In Grafana, Loki isn’t just for log visualization anymore. Now there’s a simple way to use a Loki datasource as a metric datasource in your graphs.
This used to require a hack to make it work – adding Loki as a Prometheus datasource – and the process was very tedious. But Grafana v6.6 integrates Loki even better than before. As a result, right out of the box you can create very nice dashboards about your logs, and mix them with your dashboards about metrics.
Why use Loki as a metric datasource at all? For one thing, it’s great for when your application is not instrumented with metrics. Usually metric instrumentation requires you to change the code and you may not always have access to that, so you can just use your logs to start building dashboards.

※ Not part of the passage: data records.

(** * PRIMME example driver [examples/ex_eigs_dseq.c]

    A shallow embedding of the sequential double-precision example of the
    PRIMME eigensolver: the two operator callbacks
    [LaplacianMatrixMatvec] and [LaplacianApplyPreconditioner], and the
    driver [main] that configures the solver, calls it and reports.

    - C [double] buffers live in one flat store addressed in units of one
      [double]; a [double *] is the index of its first cell, so that the
      pointer arithmetic [(double * )x + *ldx*i] and any overlap between
      the input and the output buffer are those of the C program.
    - The arithmetic on [double] is an interface ([Arith]) with two
      instances: IEEE binary64 ([float]) and exact real arithmetic ([R]).
    - [int] and [PRIMME_INT] values are integers of [Z]; the loops
      [for (i=0; i<hi; i++)] run [Z.to_nat hi] times, which is what the C
      loop does for every [hi], negative ones included.  Overflow of a
      machine integer (a dimension above [INT_MAX], an offset [ldx*i]
      above the range of [PRIMME_INT]) has no defined behaviour in C and
      is outside the model, and so is an access outside of an allocated
      buffer: every cell of the store can be read and written. *)

From Stdlib Require Import ZArith Lia List Bool String Reals Lra.
From Stdlib Require Import PrimFloat Uint63.
Import ListNotations.

Set Implicit Arguments.
Local Open Scope Z_scope.

(** ** Arithmetic of [double] *)

(** The operations and literals the source file applies to [double]s. *)
Class Arith (F : Type) : Type := {
  lit_0_0   : F;                 (* 0.0  *)
  lit_m1_0  : F;                 (* -1.0 *)
  lit_2_0   : F;                 (* 2.0 and 2. *)
  lit_1em9  : F;                 (* 1e-9 *)
  fadd : F -> F -> F;
  fmul : F -> F -> F;
  fdiv : F -> F -> F
}.

(** IEEE 754 binary64, the [double] of the C program. *)
#[export] Instance float_Arith : Arith float := {
  lit_0_0  := PrimFloat.zero;
  lit_m1_0 := PrimFloat.opp PrimFloat.one;
  lit_2_0  := PrimFloat.two;
  lit_1em9 := 0x1.12e0be826d695p-30%float;     (* the double nearest to 1e-9 *)
  fadd := PrimFloat.add;
  fmul := PrimFloat.mul;
  fdiv := PrimFloat.div
}.

(** Exact arithmetic. *)
#[export] Instance R_Arith : Arith R := {
  lit_0_0  := 0%R;
  lit_m1_0 := (-1)%R;
  lit_2_0  := 2%R;
  lit_1em9 := (/ 1000000000)%R;
  fadd := Rplus;
  fmul := Rmult;
  fdiv := Rdiv
}.
(** What lines 315-320 put to the right of each of the four rows of the
    table for one variant. *)
Definition table_cells (variant : GadgetSet F) (stat : GadgetStats F) : list string :=
  [ " & " ++ str (total_unique_gadgets F variant) ++ " ("
      ++ rate_format fmt (totalUniqueIntroductionRate F stat) ++ ")";
    " & " ++ str (practical_ROP_expressivity F variant) ++ "/"
      ++ str (practical_ASLR_ROP_expressivity F variant) ++ "/"
      ++ str (turing_complete_ROP_expressivity F variant) ++ " & ("
      ++ str (practical_ROP_exp_diff F stat) ++ "/"
      ++ str (practical_ASLR_ROP_exp_diff F stat) ++ "/"
      ++ str (turing_complete_ROP_exp_diff F stat) ++ ")";
    " & " ++ str (total_functional_gadgets F variant) ++ " / "
      ++ float_format fmt (average_functional_quality F variant) ++ " & ("
      ++ str (total_functional_count_diff F stat) ++ " / "
      ++ float_format fmt (total_average_quality_diff F stat) ++ ")";
    " & " ++ str (total_sp_types F variant) ++ " & ("
      ++ str (total_sp_type_reduction F stat) ++ ")" ].

(** The lists after the loop has seen the given variants, in order. *)
Definition lines_after (args : Namespace) (L0 : Lines)
                       (seen : list (GadgetSet F * GadgetStats F)) : Lines :=
  fold_left (fun L v => add_variant_lines fmt args (fst v) (snd v) L) seen L0.

End Returning.

(** An environment in which nothing raises: every binary holds one
    syscall gadget, every directory can be created and every file
    opened. *)
Definition calm_make (n filepath : string) (_ _ : bool) : GadgetSet string :=
  World.binary n [World.gadget_at filepath].
(** * auto-update-models.py: selection, resolution and naming policy

    A shallow embedding of [scripts/models/auto-update-models.py] and the
    properties of its model-selection pipeline.

    Conventions of the embedding.
    - A Python [str] is a [string]; model ids, repository file names and
      directory names are ASCII (the hub restricts repository ids to ASCII
      letters, digits, '-', '_' and '.'), so [str.lower] and [str.isalnum]
      are their ASCII versions.
    - A Python [int] is a [Z].
    - The hub ([HfApi]), the external download tool and the host are
      collaborators of the script; they are fields of the record [Env], and
      every statement quantifies over them.
    - The configuration directory is a finite map from path strings to file
      contents, together with the trace of the writes made so far. *)

From Stdlib Require Import ZArith Ascii String List Bool Lia.
From Stdlib Require Import Sorting.Mergesort Sorting.Sorted Sorting.Permutation.
From Stdlib Require Import Numbers.DecimalString.
From stdpp Require Import base option gmap strings.

Import ListNotations.
Local Open Scope list_scope.
Local Open Scope bool_scope.
Local Open Scope string_scope.

(** [simpl] unfolds string concatenation on a constructor, as it does for
    lists. *)
#[local] Arguments String.append !s1 s2 : simpl nomatch.

(** ** Python string primitives *)

Module Py.

Definition nl : string := String (ascii_of_nat 10) EmptyString.
Definition dquote : string := String (ascii_of_nat 34) EmptyString.

(** [c in chars] for a one-character [c]. *)
Fixpoint char_in (c : ascii) (chars : string) : bool :=
  match chars with
  | EmptyString => false
  | String d chars' => Ascii.eqb c d || char_in c chars'
  end.

Definition between (lo hi c : ascii) : bool :=
  (nat_of_ascii lo <=? nat_of_ascii c)%nat && (nat_of_ascii c <=? nat_of_ascii hi)%nat.

Definition isupper (c : ascii) : bool := between "A" "Z" c.
Definition islower (c : ascii) : bool := between "a" "z" c.
Definition isdigit (c : ascii) : bool := between "0" "9" c.

(** [c.isalnum()] *)
Definition isalnum (c : ascii) : bool := isdigit c || isupper c || islower c.

Definition lower_char (c : ascii) : ascii :=
  if isupper c then ascii_of_nat (nat_of_ascii c + 32) else c.

Fixpoint map_chars (f : ascii -> ascii) (s : string) : string :=
  match s with
  | EmptyString => EmptyString
  | String c s' => String (f c) (map_chars f s')
  end.

(** [s.lower()] *)
Definition lower (s : string) : string := map_chars lower_char s.

(** [s.startswith(p)] *)
Definition startswith (s p : string) : bool := String.prefix p s.

(** [sub in s] *)
Fixpoint contains (sub s : string) : bool :=
  String.prefix sub s ||
  match s with
  | EmptyString => false
  | String _ s' => contains sub s'
  end.

(** [s.endswith(suf)] *)
Fixpoint endswith (s suf : string) : bool :=
  String.eqb s suf ||
  match s with
  | EmptyString => false
  | String _ s' => endswith s' suf
  end.

(** [s.split(sep)] for a non-empty [sep]: a left-to-right scan for
    non-overlapping occurrences.  [skip] counts the characters of the
    occurrence just matched that are still to be passed over, and [cur]
    is the piece being collected. *)
Fixpoint split_go (sep : string) (skip : nat) (cur s : string) : list string :=
  match s with
  | EmptyString => [cur]
  | String c s' =>
      match skip with
      | S k => split_go sep k cur s'
      | O =>
          if String.prefix sep s
          then cur :: split_go sep (String.length sep - 1) EmptyString s'
          else split_go sep 0 (cur ++ String c EmptyString) s'
      end
  end.

Definition split (s sep : string) : list string := split_go sep 0 EmptyString s.

(** [xs[-1]]; [str.split] never returns the empty list. *)
Definition last_piece (xs : list string) : string := List.last xs EmptyString.

(** [s.replace(old, new)] for a non-empty [old]: every non-overlapping
    occurrence, scanning from the left. *)
Fixpoint replace_go (old new : string) (skip : nat) (s : string) : string :=
  match s with
  | EmptyString => EmptyString
  | String c s' =>
      match skip with
      | S k => replace_go old new k s'
      | O =>
          if String.prefix old s
          then new ++ replace_go old new (String.length old - 1) s'
          else String c (replace_go old new 0 s')
      end
  end.

Definition replace (s old new : string) : string := replace_go old new 0 s.

Fixpoint lstrip (s chars : string) : string :=
  match s with
  | EmptyString => EmptyString
  | String c s' => if char_in c chars then lstrip s' chars else s
  end.

Fixpoint rstrip (s chars : string) : string :=
  match s with
  | EmptyString => EmptyString
  | String c s' =>
      match rstrip s' chars with
      | EmptyString => if char_in c chars then EmptyString else String c EmptyString
      | r => String c r
      end
  end.

(** [s.strip(chars)] *)
Definition strip (s chars : string) : string := rstrip (lstrip s chars) chars.

(** [str(n)] for an [int]. *)
Definition str (n : Z) : string := NilZero.string_of_int (Z.to_int n).

(** [any(x in s for x in xs)] *)
Definition any_in (xs : list string) (s : string) : bool :=
  List.existsb (fun x => contains x s) xs.

(** [os.path.join(a, b)] (posixpath). *)
Definition path_join (a b : string) : string :=
  if startswith b "/" then b
  else if String.eqb a EmptyString || endswith a "/" then a ++ b
  else a ++ "/" ++ b.

(** [os.path.basename(p)]: the text after the last '/'. *)
Definition basename (p : string) : string := last_piece (split p "/").

End Py.

(** Python's [sorted] on strings: a stable merge sort by code point order. *)
Module StrOrder <: Orders.TotalLeBool.
Definition t := string.
Definition leb (x y : string) : bool := String.leb x y.
Definition leb_total : forall x y, leb x y = true \/ leb y x = true :=
  String.leb_total.
End StrOrder.

Module StrSort := Sort StrOrder.

Definition sorted (xs : list string) : list string := StrSort.sort xs.

(** ** Data model and external collaborators *)

(** A hub model descriptor ([ModelInfo]): [model.id], [model.downloads]. *)
Record ModelInfo := { id : string; downloads : Z }.

(** What a call that can raise gives back. *)
Inductive outcome (A : Type) : Type :=
| Returned (a : A)
| Raised (msg : string).
Arguments Returned {A} a.
Arguments Raised {A} msg.

(** Result of the external [huggingface-cli download] invocation made by
    [download_model]: the destination was already there, the tool exited
    with status 0, or [subprocess.run(check=True)] raised
    [CalledProcessError]. *)
Inductive fetch_status := AlreadyThere | FetchOk | FetchFailed.

Record Env := {
  (** [api.list_models(filter=gguf, sort=downloads, direction=-1, limit=100)] *)
  list_models : list ModelInfo;
  (** [api.list_repo_files(model_id)] *)
  list_repo_files : string -> outcome (list string);
  (** [os.path.exists(destination)] and the download tool's exit status,
      for [download_model(model_id, file_name, model_dir)] *)
  fetch : string -> string -> string -> fetch_status;
  (** [multiprocessing.cpu_count()] *)
  cpu_count : Z
}.

(** ** Candidate Filter: [get_trending_gguf_models] *)

Definition large_markers : list string := ["70b"; "30b"; "40b"; "65b"; "13b"].
Definition small_markers : list string := ["1b"; "2b"; "3b"; "5b"; "7b"; "8b"].

(** Lines 63-65: the [continue] is taken when this is [false].  A [None]
    or empty [categories] is falsy and disables the test. *)
Definition category_ok (categories : option (list string)) (m : ModelInfo) : bool :=
  match categories with
  | None | Some [] => true
  | Some cats =>
      List.existsb (fun cat => Py.contains (Py.lower cat) (Py.lower (id m))) cats
  end.

(** Lines 68-74: the large test runs first, then the small allow-list. *)
Definition size_ok (small_only : bool) (m : ModelInfo) : bool :=
  if small_only then
    if Py.any_in large_markers (Py.lower (id m)) then false
    else if negb (Py.any_in small_markers (Py.lower (id m))) then false
    else true
  else true.

(** The [for model in models] loop of lines 61-78, with [filtered_models]
    as accumulator; the length test that breaks the loop comes after the
    append. *)
Fixpoint filter_loop (max_models : Z) (small_only : bool)
    (categories : option (list string))
    (models filtered_models : list ModelInfo) : list ModelInfo :=
  match models with
  | [] => filtered_models
  | model :: rest =>
      if negb (category_ok categories model) then
        filter_loop max_models small_only categories rest filtered_models
      else if negb (size_ok small_only model) then
        filter_loop max_models small_only categories rest filtered_models
      else
        let filtered_models := (filtered_models ++ [model])%list in
        if (Z.of_nat (List.length filtered_models) >=? max_models)%Z
        then filtered_models
        else filter_loop max_models small_only categories rest filtered_models
  end.

Definition get_trending_gguf_models (env : Env) (max_models : Z)
    (small_only : bool) (categories : option (list string)) : list ModelInfo :=
  filter_loop max_models small_only categories (list_models env) [].

(** ** Artifact Resolver: [find_best_gguf_file] *)

Definition fallback_patterns : list string :=
  ["Q4_0"; "Q4_K"; "Q3_K"; "Q5_K"; "Q2_K"; "Q8_0"].

Definition is_gguf (f : string) : bool := Py.endswith f ".gguf".

(** [sorted(xs)[0]]; [None] stands for the [IndexError] of an empty list,
    which the [except Exception] of [find_best_gguf_file] would turn into
    the final [return None]. *)
Definition first_sorted (xs : list string) : option string := List.hd_error (sorted xs).

(** The [for pattern in ...] loop of lines 99-102.  [Some r] means the
    loop executed [return r]; [None] means it ran to its end. *)
Fixpoint try_patterns (patterns : list string) (gguf_files : list string)
  : option (option string) :=
  match patterns with
  | [] => None
  | pattern :: rest =>
      match List.filter (Py.contains pattern) gguf_files with
      | [] => try_patterns rest gguf_files
      | matches => Some (first_sorted matches)
      end
  end.

Definition best_of_listing (files : list string) : option string :=
  let q4_files := List.filter (fun f => is_gguf f && Py.contains "Q4_K_M" f) files in
  match q4_files with
  | _ :: _ => first_sorted q4_files
  | [] =>
      let gguf_files := List.filter is_gguf files in
      match gguf_files with
      | _ :: _ =>
          match try_patterns fallback_patterns gguf_files with
          | Some r => r
          | None => first_sorted gguf_files
          end
      | [] => None
      end
  end.

Definition find_best_gguf_file (env : Env) (model_id : string) : option string :=
  match list_repo_files env model_id with
  | Returned files => best_of_listing files
  | Raised _ => None
  end.

(** ** Name Normalizer: lines 258-267 of [main] *)

Definition keep_or_dash (c : ascii) : ascii :=
  if Py.isalnum c || Py.char_in c "-_" then c else "-"%char.

(** Lines 259-262. *)
Definition family_rewrite (model_name : string) : string :=
  if Py.contains "llama" model_name then
    "llama-" ++ Py.last_piece (Py.split model_name "llama")
  else if Py.contains "mistral" model_name then
    "mistral-" ++ Py.last_piece (Py.split model_name "mistral")
  else model_name.

(** Lines 265-267. *)
Definition clean_up (model_name : string) : string :=
  let model_name := Py.replace model_name "-gguf" "" in
  let model_name := Py.map_chars keep_or_dash model_name in
  Py.strip model_name "-_".

Definition simplified_model_name (model_id : string) : string :=
  let model_name := Py.lower (Py.last_piece (Py.split model_id "/")) in
  clean_up (family_rewrite model_name).

(** ** The configuration directory *)

Record FS := {
  files : gmap string string;   (** path |-> content *)
  trace : list (string * string)
    (** the writes made so far, oldest first: path and content written *)
}.

Definition path_exists (p : string) (st : FS) : bool :=
  bool_decide (is_Some (files st !! p)).

(** [open(p, "w").write(c)] *)
Definition write_file (p c : string) (st : FS) : FS :=
  {| files := <[p := c]> (files st); trace := (trace st ++ [(p, c)])%list |}.

(** [open(p, "r").read()] *)
Definition read_file (p : string) (st : FS) : outcome string :=
  match files st !! p with
  | Some c => Returned c
  | None => Raised "FileNotFoundError"
  end.

(** ** Config Emitter: [create_model_config] *)

Definition unlines (ls : list string) : string :=
  List.fold_right (fun l acc => l ++ Py.nl ++ acc) EmptyString ls.

Definition recommended_threads (cpu_cores : Z) : Z :=
  Z.max 2 (Z.min (cpu_cores / 2) 8).

Definition chat_template_lines : list string :=
  [ "template:";
    "  chat:";
    "    template: |";
    "      <s>{{- if .System }}";
    "      {{.System}}";
    "      {{- end }}";
    "      {{- range $i, $message := .Messages }}";
    "      {{- if eq $message.Role " ++ Py.dquote ++ "user" ++ Py.dquote ++ " }}";
    "      [INST] {{ $message.Content }} [/INST]";
    "      {{- else if eq $message.Role " ++ Py.dquote ++ "assistant" ++ Py.dquote ++ " }}";
    "      {{ $message.Content }}";
    "      {{- end }}";
    "      {{- end }}" ].

Definition config_content (cpu_cores : Z) (model_name model_file : string) : string :=
  unlines
    (List.app
     [ "name: " ++ model_name;
       "backend: llama-cpp";
       "parameters:";
       "  model: /models/" ++ model_file;
       "  context_size: 2048";
       "  threads: " ++ Py.str (recommended_threads cpu_cores);
       "  f16: true" ] chat_template_lines).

Before you begin, you need to get your data into Loki. This video explains how:
How to use a Loki datasource as a metric datasource
Step 1: Choose a visualization.欧洲杯投注软件 Graph, Gauge, Bar Gauge, and Stat all work for this (Single Stat does not).
Step 2: Choose a query. Before, the only possibility was a Prometheus datasource using Loki, but now you can simply select a Loki datasource.
Step 3: Write your metric query. Find a guide to LogQL metric queries . For the interval, you can choose one that is fixed or the
$__interval欧洲杯投注软件 Grafana variable. (This has the advantage of using the .)
And what you’re able to create is something like this:
欧洲杯投注软件The top two graphs were created using Loki as a metric datasource, and the bottom is a typical Loki Log Panel.
And that’s it! You have an application dashboard made only with logs.
Want to learn more about Loki?
Sign up for our Intro to Loki webinar scheduled for April 22 at 9:30am PT/16:30 UTC. The agenda includes an overview of how Loki works, basic configs and setup to run Loki and test it out, how to use Loki from Grafana, an introduction to querying, and a Q&A with me and my fellow Loki team member Ed Welch.